[Records from a dataset]
:::

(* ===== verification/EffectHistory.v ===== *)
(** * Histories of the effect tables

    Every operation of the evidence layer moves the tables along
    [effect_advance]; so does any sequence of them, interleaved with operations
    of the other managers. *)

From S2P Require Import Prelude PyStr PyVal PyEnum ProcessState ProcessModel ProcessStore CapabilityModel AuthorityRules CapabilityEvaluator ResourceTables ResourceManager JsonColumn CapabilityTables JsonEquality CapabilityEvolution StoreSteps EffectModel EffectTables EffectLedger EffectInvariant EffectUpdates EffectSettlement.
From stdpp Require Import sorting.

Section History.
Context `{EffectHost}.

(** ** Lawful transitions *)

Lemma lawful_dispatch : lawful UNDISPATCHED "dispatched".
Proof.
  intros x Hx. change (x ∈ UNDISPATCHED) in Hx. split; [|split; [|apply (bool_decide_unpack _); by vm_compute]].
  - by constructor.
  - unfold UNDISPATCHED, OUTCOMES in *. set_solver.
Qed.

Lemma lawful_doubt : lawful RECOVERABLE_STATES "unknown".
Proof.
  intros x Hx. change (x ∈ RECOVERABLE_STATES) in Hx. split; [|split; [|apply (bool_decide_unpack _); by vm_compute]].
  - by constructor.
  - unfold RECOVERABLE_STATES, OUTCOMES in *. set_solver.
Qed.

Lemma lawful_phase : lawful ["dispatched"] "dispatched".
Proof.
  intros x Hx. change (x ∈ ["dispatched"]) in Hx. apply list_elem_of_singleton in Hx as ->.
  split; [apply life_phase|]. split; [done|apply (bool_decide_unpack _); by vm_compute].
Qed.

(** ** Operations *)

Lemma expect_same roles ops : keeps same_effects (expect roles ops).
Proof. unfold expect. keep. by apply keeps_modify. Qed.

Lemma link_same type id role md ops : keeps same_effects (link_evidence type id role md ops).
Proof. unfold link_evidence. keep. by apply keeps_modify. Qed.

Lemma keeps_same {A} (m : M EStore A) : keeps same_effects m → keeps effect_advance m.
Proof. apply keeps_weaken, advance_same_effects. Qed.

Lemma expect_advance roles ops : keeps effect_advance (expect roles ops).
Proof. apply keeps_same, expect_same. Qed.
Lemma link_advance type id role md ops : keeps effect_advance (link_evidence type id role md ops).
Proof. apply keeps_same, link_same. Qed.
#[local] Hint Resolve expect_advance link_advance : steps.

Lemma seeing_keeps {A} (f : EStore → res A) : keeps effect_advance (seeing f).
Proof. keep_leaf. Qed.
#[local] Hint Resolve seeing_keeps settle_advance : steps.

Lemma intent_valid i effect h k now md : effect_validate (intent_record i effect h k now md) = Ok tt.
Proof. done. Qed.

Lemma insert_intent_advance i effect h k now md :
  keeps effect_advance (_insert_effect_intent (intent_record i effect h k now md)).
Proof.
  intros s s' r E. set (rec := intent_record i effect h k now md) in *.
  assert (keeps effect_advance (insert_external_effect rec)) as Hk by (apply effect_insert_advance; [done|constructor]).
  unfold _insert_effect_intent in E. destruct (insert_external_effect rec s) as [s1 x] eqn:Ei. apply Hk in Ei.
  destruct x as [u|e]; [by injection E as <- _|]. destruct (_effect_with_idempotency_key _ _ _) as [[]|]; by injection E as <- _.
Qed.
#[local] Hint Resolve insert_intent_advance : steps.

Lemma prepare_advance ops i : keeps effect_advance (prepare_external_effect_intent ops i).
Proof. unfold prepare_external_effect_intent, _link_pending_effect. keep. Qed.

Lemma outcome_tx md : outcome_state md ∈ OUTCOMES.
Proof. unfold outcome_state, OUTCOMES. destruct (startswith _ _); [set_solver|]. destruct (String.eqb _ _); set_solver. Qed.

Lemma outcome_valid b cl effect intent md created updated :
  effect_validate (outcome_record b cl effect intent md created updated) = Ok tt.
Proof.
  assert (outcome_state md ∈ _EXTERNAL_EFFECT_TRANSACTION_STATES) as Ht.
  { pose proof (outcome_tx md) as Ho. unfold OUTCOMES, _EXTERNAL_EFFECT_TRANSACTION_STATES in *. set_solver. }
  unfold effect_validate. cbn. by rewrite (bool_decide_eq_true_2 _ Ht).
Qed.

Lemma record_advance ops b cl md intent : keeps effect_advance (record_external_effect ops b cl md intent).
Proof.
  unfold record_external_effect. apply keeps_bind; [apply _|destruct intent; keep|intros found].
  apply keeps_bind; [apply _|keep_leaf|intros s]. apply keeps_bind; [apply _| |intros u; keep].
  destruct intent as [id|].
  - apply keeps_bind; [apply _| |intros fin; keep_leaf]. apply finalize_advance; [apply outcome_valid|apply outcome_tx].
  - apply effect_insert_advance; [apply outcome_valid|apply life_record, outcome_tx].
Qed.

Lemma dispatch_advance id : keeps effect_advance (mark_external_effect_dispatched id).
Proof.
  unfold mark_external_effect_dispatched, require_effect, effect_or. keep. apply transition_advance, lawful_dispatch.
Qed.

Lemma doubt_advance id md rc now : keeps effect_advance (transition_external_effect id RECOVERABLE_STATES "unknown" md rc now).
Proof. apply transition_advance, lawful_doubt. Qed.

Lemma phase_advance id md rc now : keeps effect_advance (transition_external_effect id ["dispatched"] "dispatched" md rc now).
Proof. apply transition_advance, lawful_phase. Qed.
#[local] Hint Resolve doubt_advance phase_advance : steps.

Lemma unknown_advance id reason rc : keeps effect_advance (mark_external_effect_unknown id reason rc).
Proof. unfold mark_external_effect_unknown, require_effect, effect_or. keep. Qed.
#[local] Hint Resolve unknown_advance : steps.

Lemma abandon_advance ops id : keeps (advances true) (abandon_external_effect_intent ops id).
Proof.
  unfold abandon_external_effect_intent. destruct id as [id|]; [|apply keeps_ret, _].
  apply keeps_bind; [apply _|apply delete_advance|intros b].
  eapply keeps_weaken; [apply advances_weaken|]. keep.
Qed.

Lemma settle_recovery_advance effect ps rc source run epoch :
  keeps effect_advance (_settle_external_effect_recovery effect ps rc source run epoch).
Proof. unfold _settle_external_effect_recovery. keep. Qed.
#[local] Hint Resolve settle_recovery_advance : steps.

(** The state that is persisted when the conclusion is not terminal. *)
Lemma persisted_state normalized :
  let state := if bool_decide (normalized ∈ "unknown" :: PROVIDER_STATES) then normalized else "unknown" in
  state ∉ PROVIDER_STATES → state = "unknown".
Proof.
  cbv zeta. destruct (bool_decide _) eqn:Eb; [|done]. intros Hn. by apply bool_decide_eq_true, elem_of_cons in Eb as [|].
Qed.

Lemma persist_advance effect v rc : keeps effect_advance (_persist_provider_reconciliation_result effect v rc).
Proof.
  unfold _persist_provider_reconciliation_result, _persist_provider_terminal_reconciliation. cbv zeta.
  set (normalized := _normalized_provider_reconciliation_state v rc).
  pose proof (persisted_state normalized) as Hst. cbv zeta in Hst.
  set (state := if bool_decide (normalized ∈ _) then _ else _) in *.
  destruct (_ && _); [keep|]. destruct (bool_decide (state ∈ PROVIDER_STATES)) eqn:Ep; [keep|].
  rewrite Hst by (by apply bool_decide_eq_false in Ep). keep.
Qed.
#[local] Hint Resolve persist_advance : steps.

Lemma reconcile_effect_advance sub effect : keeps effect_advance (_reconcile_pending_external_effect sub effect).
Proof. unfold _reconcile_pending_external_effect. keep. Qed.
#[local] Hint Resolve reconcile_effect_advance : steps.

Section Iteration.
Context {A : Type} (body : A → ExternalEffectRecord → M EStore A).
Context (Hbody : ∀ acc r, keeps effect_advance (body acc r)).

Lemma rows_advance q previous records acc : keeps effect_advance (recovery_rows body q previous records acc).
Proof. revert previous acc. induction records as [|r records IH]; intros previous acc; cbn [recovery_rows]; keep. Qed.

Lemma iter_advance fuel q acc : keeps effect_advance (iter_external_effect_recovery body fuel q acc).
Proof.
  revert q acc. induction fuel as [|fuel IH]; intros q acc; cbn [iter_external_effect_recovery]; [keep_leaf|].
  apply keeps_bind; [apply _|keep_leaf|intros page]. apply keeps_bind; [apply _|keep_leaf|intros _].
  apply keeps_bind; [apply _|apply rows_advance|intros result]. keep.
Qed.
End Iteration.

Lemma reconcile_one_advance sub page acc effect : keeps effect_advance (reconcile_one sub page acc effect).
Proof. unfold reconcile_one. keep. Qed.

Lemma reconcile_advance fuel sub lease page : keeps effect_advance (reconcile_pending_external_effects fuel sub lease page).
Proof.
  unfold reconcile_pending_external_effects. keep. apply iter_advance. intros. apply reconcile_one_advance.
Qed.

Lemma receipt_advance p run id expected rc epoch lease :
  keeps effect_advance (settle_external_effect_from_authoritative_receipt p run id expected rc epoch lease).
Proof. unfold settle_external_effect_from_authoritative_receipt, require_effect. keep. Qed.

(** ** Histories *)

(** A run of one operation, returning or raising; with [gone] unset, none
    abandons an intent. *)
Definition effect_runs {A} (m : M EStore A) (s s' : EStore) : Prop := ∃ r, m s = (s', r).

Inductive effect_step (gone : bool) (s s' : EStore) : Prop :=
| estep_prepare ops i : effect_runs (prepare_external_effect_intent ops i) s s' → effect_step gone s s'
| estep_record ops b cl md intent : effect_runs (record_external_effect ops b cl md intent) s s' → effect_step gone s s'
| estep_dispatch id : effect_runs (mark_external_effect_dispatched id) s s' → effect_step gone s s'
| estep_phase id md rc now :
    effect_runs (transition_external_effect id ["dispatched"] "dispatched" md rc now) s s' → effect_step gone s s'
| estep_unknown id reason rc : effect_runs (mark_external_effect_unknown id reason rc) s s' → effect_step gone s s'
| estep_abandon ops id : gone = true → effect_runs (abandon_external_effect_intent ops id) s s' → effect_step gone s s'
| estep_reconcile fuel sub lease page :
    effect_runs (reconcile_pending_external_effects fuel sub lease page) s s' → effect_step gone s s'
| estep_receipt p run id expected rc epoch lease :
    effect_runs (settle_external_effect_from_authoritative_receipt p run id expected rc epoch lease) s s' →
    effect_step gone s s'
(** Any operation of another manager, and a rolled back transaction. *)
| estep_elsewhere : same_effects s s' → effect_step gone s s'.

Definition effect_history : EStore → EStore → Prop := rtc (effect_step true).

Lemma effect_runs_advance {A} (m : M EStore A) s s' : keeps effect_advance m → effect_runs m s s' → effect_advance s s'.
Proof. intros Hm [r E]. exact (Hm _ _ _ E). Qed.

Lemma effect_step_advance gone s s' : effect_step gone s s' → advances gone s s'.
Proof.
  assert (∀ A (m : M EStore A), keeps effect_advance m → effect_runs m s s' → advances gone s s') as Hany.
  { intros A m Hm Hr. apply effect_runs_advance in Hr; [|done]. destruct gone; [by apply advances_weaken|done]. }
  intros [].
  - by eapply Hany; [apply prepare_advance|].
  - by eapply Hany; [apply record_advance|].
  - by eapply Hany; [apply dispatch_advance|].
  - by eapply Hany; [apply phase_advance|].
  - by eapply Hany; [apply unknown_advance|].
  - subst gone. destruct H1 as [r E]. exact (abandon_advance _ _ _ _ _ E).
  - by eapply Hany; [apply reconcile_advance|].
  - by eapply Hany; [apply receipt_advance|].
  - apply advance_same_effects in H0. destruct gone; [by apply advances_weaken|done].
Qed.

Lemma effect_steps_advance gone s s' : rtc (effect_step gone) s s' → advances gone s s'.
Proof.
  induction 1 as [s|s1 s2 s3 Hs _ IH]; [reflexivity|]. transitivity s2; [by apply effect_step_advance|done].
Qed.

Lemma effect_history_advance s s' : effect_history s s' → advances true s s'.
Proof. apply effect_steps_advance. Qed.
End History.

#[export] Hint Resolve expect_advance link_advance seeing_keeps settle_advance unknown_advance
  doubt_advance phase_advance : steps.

:::

§ GOAL OF THE EXERCISE:
Copy exactly the stretch of data above from the line with "M EStore A)." through the line with "Lemma rows_advance q", and omit all other lines.

§ YOUR SOLUTION:
Context {A : Type} (body : A → ExternalEffectRecord → M EStore A).
Context (Hbody : ∀ acc r, keeps effect_advance (body acc r)).

Lemma rows_advance q previous records acc : keeps effect_advance (recovery_rows body q previous records acc).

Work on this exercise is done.